Today, the Centers for Medicare & Medicaid Services (CMS) finalized the CMS Interoperability and Prior Authorization Final Rule to improve the electronic exchange of health information and prior authorization processes for medical items and services. There are multiple components and varying timelines for all of the various sections of this rule. The scope of this rule includes application to Medicare Advantage organizations.
Prior Authorization Enhancements
- Beginning primarily in 2026, impacted payers will be required to send prior authorization decisions within 72 hours for expedited (i.e., urgent) requests and seven calendar days for standard (i.e., non-urgent) requests for medical items and services
- The rule also requires all impacted payers to include a specific reason for denying a prior authorization request, which will help facilitate resubmission of the request or an appeal when needed.
- Payers will be required to publicly report prior authorization metrics, similar to the metrics Medicare FFS already makes available.

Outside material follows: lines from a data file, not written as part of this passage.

Lemma exchange_make c :
  runnable c ->
  exists ex, Exchange.make iteration (Some c) = Done ex /\ Exchange.state_ ex = Exchange.CREATED /\
    exchange_idle false c ex.
Proof.
  intros Hc. pose proof Hc as [Hp Hq _ _]. unfold Exchange.make, Exchange.initialize_order_pool.
  destruct (MemoryPool.make_free_list Order_default _ Hp) as (p & -> & _ & Hfl).
  unfold Exchange.initialize_market_data_queue. set (zero := mkEvent _ _).
  destruct (md_make zero _ Hq) as (q & -> & Hmd).
  destruct (initialize_engines (symbols c) p ∅) as (engs & Hengs & Hf & Hd); [apply map_Forall_empty|].
  destruct (risk_make c Hc) as (r & Hrm & He & Hr & Hrun & Hh & Hacc).
  cbn [omap_outcome]. rewrite Hengs. cbn [omap_outcome]. unfold Exchange.initialize_risk_manager. rewrite Hrm.
  cbn [omap_outcome].
  set (wired := MatchingEngine.set_market_data_queue (md_queue q) <$> engs).
  assert (dom wired = keys (symbols c)) as Hdom by (unfold wired; by rewrite dom_fmap_L Hd dom_empty_L left_id_L).
  destruct (wire_fold wired (iteration (dom wired)) r) as (M & HM & Hv).
  { intros k. rewrite iteration_elem Hdom. apply keys_idemp. }
  assert (M = wired) as ->.
  { apply map_eq. intros k. rewrite (Hv k) He lookup_empty. destruct (decide _) as [|Hn]; [by destruct (wired !! k)|].
    rewrite iteration_elem in Hn. apply not_elem_of_dom in Hn. done. }
  assert (map_Forall (fun _ m => (SPSCQueue.holds (MatchingEngine.input_queue_ m) [] /\
    exists sym, OrderBook.book (MatchingEngine.book_ m) = OrderBook.make sym) /\ MatchingEngine.running_ m = false) wired) as Hw.
  { apply map_Forall_fmap. intros k m Hk. destruct (Hf k m Hk) as [H1 [sym H2] H3].
    split; [split; [exact H1|exists sym; exact H2]|exact H3]. }
  eexists. split; [reflexivity|]. cbn [Exchange.state_]. split; [done|].
  unfold Exchange.wire_components. fold wired. rewrite HM.
  split.
  - reflexivity.
  - exact Hdom.
  - intros k m Hk. by apply (Hw k m Hk).
  - exact Hrun.
  - exact Hh.
  - apply idle_sys_inv; [by eexists|exact Hmd|apply Hacc|exact Hr|].
    intros k m Hk. by apply (Hw k m Hk).
  - intros k m Hk. by apply (Hw k m Hk).
Qed.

- Implementation of a new API process and system enhancements to facilitate a more efficient electronic prior authorization process between providers and payers by automating the end-to-end prior authorization process, something that Medicare FFS has already implemented.
- Patient access, Provider access and Payer-to-Payer access to prior authorization information (excluding drugs) through an API process is required to be implemented by 1/1/2027
RetireeFirst remains committed to staying at the forefront of such developments, ensuring that our solution aligns with the evolving regulatory healthcare landscape.